I’m fortunate to have the opportunity to be invited to brainstorm sessions with my mentor, who also happens to be my CEO. During this particular session, I was tasked with flushing out a simple and effective formula to correlate the products of datasets throughout a workbook we’d been working on. To be honest, I was feeling rather optimistic and felt I knew more or less how to write something that would accomplish the task at hand.

 

It’s almost funny how quickly reality sets in when you hit the “enter” key on a formula you’ve just written and Excel boldly declares that your product is “FALSE”.  Now, had I been solving for a “True” or “False” this would have been terrific, but this particular Newtonian masterpiece was designed to provide a numerical value, of which “False” is decidedly not. I raced back through my formula, and subsequently every other formula that my useless jumble of code had derived data from, to find no errors.

 

As my CEO peered over my shoulder, presumably questioning his previously brilliant decision to hire me, it hit me like a ton of bricks; my formula was based on what my eyes saw, rather than what the actual value was. The value I was reading, 75.38%, fell in the parameters of the data set I was solving for, but you know what didn’t fall in that data set? .7538. This simple oversight is why my brilliant formula was reading FALSE, rather than producing the grade the formula was designed to show.

kells

The reality is that I made an error, and had it not been for the fail-safe, it could have cost us money. I managed to not account for the fact that the “number” I was reading from an Excel sheet was represented as something that, numerically, it was not. Simple enough for anyone to do, I mean really simple like I’m sure it happens to everyone…
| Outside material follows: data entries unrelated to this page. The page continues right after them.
(** The table after an event, and the tasks it gave to an agent. *)
Definition claim_event_step s (ev : claim_event) : list (string * uuid) * InMemoryStore F :=
  match ev with
  | CeUpdate a ids now => ([], claim_update s a ids now)
  | CeReload a ids => ((fun t => (a, tk_ID t)) <$> claim_reload s a ids, s)
  | CeHeartbeat a ids now => ([], (db_HeartbeatTasks s a ids now None).2)
  | CeWrite id t => ([], put_tasks s (<[id := t]> (st_tasks s)))
  end.

Fixpoint claim_events s (evs : list claim_event) : list (string * uuid) :=
  match evs with
  | [] => []
  | ev :: evs => (claim_event_step s ev).1 ++ claim_events (claim_event_step s ev).2 evs
  end.

(** An event that does not write the row by other means (agents have names). *)
Definition only_claims (id : uuid) (ev : claim_event) : Prop :=
  match ev with
  | CeWrite id' t => id' <> id /\ tk_ID t <> id
  | CeReload a _ => a <> ""
  | _ => True
  end.

(** The row is pending and nobody's, or an agent holds it. *)
Definition unheld s (id : uuid) : Prop :=
  forall i t, st_tasks s !! i = Some t -> tk_ID t = id ->
    i = id /\ tk_Status t = TaskPending /\ tk_ClaimedBy t = "".
Definition held_by s (id : uuid) (a : string) : Prop :=
  forall i t, st_tasks s !! i = Some t -> tk_ID t = id ->
    i = id /\ tk_Status t <> TaskPending /\ tk_ClaimedBy t = a.

(** An event maps the rows of the identifier one by one. *)
Lemma event_row s id ev i t :
  only_claims id ev -> st_tasks (claim_event_step s ev).2 !! i = Some t -> tk_ID t = id ->
  exists t0, st_tasks s !! i = Some t0 /\ tk_ID t0 = id /\
    (tk_Status t = tk_Status t0 /\ tk_ClaimedBy t = tk_ClaimedBy t0 \/
     exists b ids now, ev = CeUpdate b ids now /\ i ∈ ids /\ tk_Status t0 = TaskPending /\
       tk_Status t = TaskRunning /\ tk_ClaimedBy t = b).
Proof.
  intros Ho. destruct ev as [b ids now|b ids|b ids now|i' t']; cbn [claim_event_step snd].
  - rewrite claim_update_lookup. destruct (st_tasks s !! i) as [t0|]; [|done]. simpl. intros [= <-] Hid.
    exists t0. destruct (bool_decide (i ∈ ids)) eqn:Ei; simpl in *; [|by auto].
    apply bool_decide_eq_true in Ei. case_bool_decide as Ep; simpl in *; [|by auto].
    split_and!; [done..|]. right. by eexists _, _, _.
  - intros Ht Hid. exists t. auto.
  - unfold db_HeartbeatTasks. destruct ids as [|x ids]; simpl; [intros Ht Hid; exists t; auto|].
    rewrite lookup_fmap. destruct (st_tasks s !! i) as [t0|]; [|done]. simpl. intros [= <-] Hid.
    exists t0. destruct (_ && _); auto.
  - destruct Ho as [Hi Hn]. simpl. intros [[-> ->]|[_ Hl]]%lookup_insert_Some Hid; [done|]. exists t. auto.
Qed.

Lemma held_step s id a ev :
  held_by s id a -> only_claims id ev -> held_by (claim_event_step s ev).2 id a.
Proof.
  intros Hh Ho i t Ht Hid. destruct (event_row s id ev i t Ho Ht Hid) as (t0 & H0 & Hid0 & Hc).
  destruct (Hh i t0 H0 Hid0) as (Hi & Hp & Ha).
  destruct Hc as [[-> ->]|(b & ids & now & _ & _ & Hp' & _)]; [done|by rewrite Hp' in Hp].
Qed.

Lemma unheld_step s id ev :
  unheld s id -> only_claims id ev ->
  unheld (claim_event_step s ev).2 id \/ exists a, held_by (claim_event_step s ev).2 id a.
Proof.
  intros Hu Ho. set (s' := (claim_event_step s ev).2).
  destruct (st_tasks s' !! id) as [t|] eqn:Et.
  2: { left. intros i t Ht Hid. destruct (event_row s id ev i t Ho Ht Hid) as (t0 & H0 & Hid0 & _).
    destruct (Hu i t0 H0 Hid0) as (-> & _). congruence. }
  assert (forall i t', st_tasks s' !! i = Some t' -> tk_ID t' = id -> i = id) as Hi.
  { intros i t' Ht Hid. destruct (event_row s id ev i t' Ho Ht Hid) as (t0 & H0 & Hid0 & _).
    by destruct (Hu i t0 H0 Hid0). }
  destruct (decide (tk_Status t = TaskPending)) as [Hp|Hp].
  - left. intros i t' Ht Hid. destruct (event_row s id ev i t' Ho Ht Hid) as (t0 & H0 & Hid0 & Hc).
    pose proof (Hi i t' Ht Hid) as ->. assert (t' = t) as -> by congruence.
    destruct (Hu id t0 H0 Hid0) as (_ & Hp0 & Hc0).
    destruct Hc as [[_ ->]|(? & ? & ? & _ & _ & _ & Hr & _)]; [done|congruence].
  - right. exists (tk_ClaimedBy t). intros i t' Ht Hid. pose proof (Hi i t' Ht Hid) as ->.
    by assert (t' = t) as -> by congruence.
Qed.

(** Whom an event gives the task to. *)
Lemma given_to s id ev a :
  only_claims id ev -> (a, id) ∈ (claim_event_step s ev).1 ->
  exists i t, st_tasks s !! i = Some t /\ tk_ID t = id /\ tk_ClaimedBy t = a /\ a <> "".
Proof.
  intros Ho. destruct ev as [b ids now|b ids|b ids now|i' t']; simpl; try by intros ?%not_elem_of_nil.
  intros (t & [= -> ->] & Hin)%list_elem_of_fmap. unfold claim_reload in Hin.
  rewrite go_sort_perm, list_elem_of_In, List.filter_In, <-list_elem_of_In, elem_of_tasks,
    andb_true_iff, String.eqb_eq in Hin. destruct Hin as [[i Hi] [_ Hc]]. by exists i, t.
Qed.

Lemma held_given s id b evs :
  held_by s id b -> Forall (only_claims id) evs -> forall a, (a, id) ∈ claim_events s evs -> a = b.
Proof.
  revert s. induction evs as [|ev evs IH]; intros s Hh Ho a; simpl; [by intros ?%not_elem_of_nil|].
  apply Forall_cons in Ho as [Ho Hos]. rewrite elem_of_app. intros [Hin|Hin].
  - apply given_to in Hin as (i & t & Ht & Hid & <- & _); [|done]. by destruct (Hh i t Ht Hid) as (_ & _ & ->).
  - by eapply IH; [apply held_step| |].
Qed.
I am lucky to regularly work with a brilliant group of people who just happen to clean, manage, and normalize complex sets of data. Their lives are dedicated to ensuring the consistency and accuracy of each. I made a simple human error, which compromised my data. I was fortunate that the tolerance of our data sets was tight, so anything outside of the correct answer would provide a “FALSE”. Long story short, it helps to have procedures in place to ensure that the data you’re using to make important decisions, hasn’t been compromised.